_Required work_:
The output should consist solely of the line containing "((9 <=? n) && (n <=? 13) || (n" and all lines after it through the final line of the entries below, reproduced exactly.

_Source material_:
(** * QuarterMaster: the directive dispatch of [app.py] and [ap2.py]

    A shallow embedding of the two Streamlit scripts of the repository.
    - [Py]   : the Python built-ins the scripts call on [str] values
               ([in], [str.replace], [str.strip], [str.splitlines], [int],
               [re.match] on the one pattern the parser uses);
    - [St]   : the effects of a script run (shell launches, Streamlit widgets,
               log records) as a finite tree of interactions;
    - [Lang] : the markers, the row pattern and the command templates the two
               scripts share;
    - [App]  : [app.py];
    - [Ap2]  : [ap2.py];
    - [Text] : vocabulary for the statements (lines, words, separators).

    Python [str] values are modelled as lists of 8-bit characters, read as the
    code points 0..255 (Latin-1): on that range the classes used below
    ([str.isspace], the line boundaries of [str.splitlines], the decimal
    digits of [int]) are exactly the ones written out here. *)

From Stdlib Require Import String Ascii List ZArith Lia Bool Arith.
From Stdlib Require Import DecimalString.
From Stdlib Require DecimalPos.
Import ListNotations.

Set Implicit Arguments.

(* ===================================================================== *)
(** ** Python built-ins on strings *)
(* ===================================================================== *)

Module Py.

Abbreviation str := (list ascii) (only parsing).

(** A string literal of the source. *)
Definition lit (s : string) : str := list_ascii_of_string s.

Definition code (c : ascii) : N := N_of_ascii c.

Definition str_eqb (a b : str) : bool :=
  if list_eq_dec ascii_dec a b then true else false.

(** [str.isspace] on one character; also the class [\s] of [re] for [str]
    patterns, and the characters [str.strip()] removes. *)
Definition is_space (c : ascii) : bool :=
  let n := code c in
  ((9 <=? n) && (n <=? 13) || (28 <=? n) && (n <=? 32)
   || (n =? 133) || (n =? 160))%N.

(** The line boundaries of [str.splitlines]. *)
Definition is_linebreak (c : ascii) : bool :=
  let n := code c in
  ((10 <=? n) && (n <=? 13) || (28 <=? n) && (n <=? 30) || (n =? 133))%N.

Definition LF : ascii := ascii_of_N 10.
Definition CR : ascii := ascii_of_N 13.
Definition DQUOTE : ascii := ascii_of_N 34.

(** Python truthiness of a [str]: [if s:]. *)
Definition truthy (s : str) : bool :=
  match s with [] => false | _ :: _ => true end.

(** [s.startswith(p)]. *)
Fixpoint starts_with (p s : str) : bool :=
  match p, s with
  | [], _ => true
  | _ :: _, [] => false
  | a :: p', b :: s' => Ascii.eqb a b && starts_with p' s'
  end.

(** [sub in s]. *)
Fixpoint contains (sub s : str) : bool :=
  starts_with sub s ||
  match s with
  | [] => false
  | _ :: s' => contains sub s'
  end.

(** [s.find(sub)], with [None] for Python's -1. *)
Fixpoint find (sub s : str) : option nat :=
  if starts_with sub s then Some 0
  else match s with
       | [] => None
       | _ :: s' => option_map S (find sub s')
       end.

(** [s.replace(old, new)]: every non-overlapping occurrence of [old],
    leftmost first.  [skip] counts the characters of an occurrence already
    replaced that are still to be passed over. *)
Fixpoint replace_from (old new : str) (skip : nat) (s : str) : str :=
  match s with
  | [] => []
  | c :: s' =>
      match skip with
      | S n => replace_from old new n s'
      | O => if starts_with old s
             then new ++ replace_from old new (length old - 1) s'
             else c :: replace_from old new 0 s'
      end
  end.

Definition replace (old new s : str) : str :=
  match old with
  | [] => new ++ flat_map (fun c => c :: new) s
  | _ :: _ => replace_from old new 0 s
  end.

Fixpoint drop_while (p : ascii -> bool) (s : str) : str :=
  match s with
  | [] => []
  | c :: s' => if p c then drop_while p s' else s
  end.

Definition lstrip (s : str) : str := drop_while is_space s.
Definition rstrip (s : str) : str := rev (drop_while is_space (rev s)).

(** [s.strip()]. *)
Definition strip (s : str) : str := rstrip (lstrip s).

(** [s.splitlines()]: the lines without their terminators; CR LF is one
    terminator; no empty last line after a final terminator. *)
Fixpoint splitlines (s : str) : list str :=
  match s with
  | [] => []
  | c :: s' =>
      if is_linebreak c then
        [] :: match s' with
              | d :: s'' =>
                  if Ascii.eqb c CR && Ascii.eqb d LF
                  then splitlines s'' else splitlines s'
              | [] => []
              end
      else match splitlines s' with
           | [] => [[c]]
           | l :: ls => (c :: l) :: ls
           end
  end.

(** *** [int(s)] *)

Definition is_digit (c : ascii) : bool := ((48 <=? code c) && (code c <=? 57))%N.
Definition digit_val (c : ascii) : Z := Z.of_N (code c) - 48.

(** The digits of a decimal literal: single underscores are allowed between
    digits only.  [prev] tells whether the previous character was a digit. *)
Fixpoint digits_from (acc : Z) (prev : bool) (d : str) : option Z :=
  match d with
  | [] => if prev then Some acc else None
  | c :: d' =>
      if is_digit c then digits_from (10 * acc + digit_val c) true d'
      else if Ascii.eqb c "_"%char
           then (if prev then digits_from acc false d' else None)
           else None
  end.

(** The whitespace [int] skips at both ends of its argument: the C
    whitespace, and from the characters above 127 the Unicode whitespace
    (NEL, NBSP).  The separators FS, GS, RS and US, which [str.strip()]
    removes, are not skipped. *)
Definition is_int_space (c : ascii) : bool :=
  let n := code c in
  ((9 <=? n) && (n <=? 13) || (n =? 32) || (n =? 133) || (n =? 160))%N.

Definition int_strip (s : str) : str :=
  rev (drop_while is_int_space (rev (drop_while is_int_space s))).

(** [sys.get_int_max_str_digits()], which the scripts leave at its default:
    a decimal literal with more digits is refused. *)
Definition int_max_str_digits : N := 4300.

(** The number of digits of a literal, its underscores left out. *)
Fixpoint count_digits (d : str) : N :=
  match d with
  | [] => 0
  | c :: d' => if is_digit c then N.succ (count_digits d') else count_digits d'
  end.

_Task result_:
  ((9 <=? n) && (n <=? 13) || (n =? 32) || (n =? 133) || (n =? 160))%N.

Definition int_strip (s : str) : str :=
  rev (drop_while is_int_space (rev (drop_while is_int_space s))).

(** [sys.get_int_max_str_digits()], which the scripts leave at its default:
    a decimal literal with more digits is refused. *)
Definition int_max_str_digits : N := 4300.

(** The number of digits of a literal, its underscores left out. *)
Fixpoint count_digits (d : str) : N :=
  match d with
  | [] => 0
  | c :: d' => if is_digit c then N.succ (count_digits d') else count_digits d'
  end.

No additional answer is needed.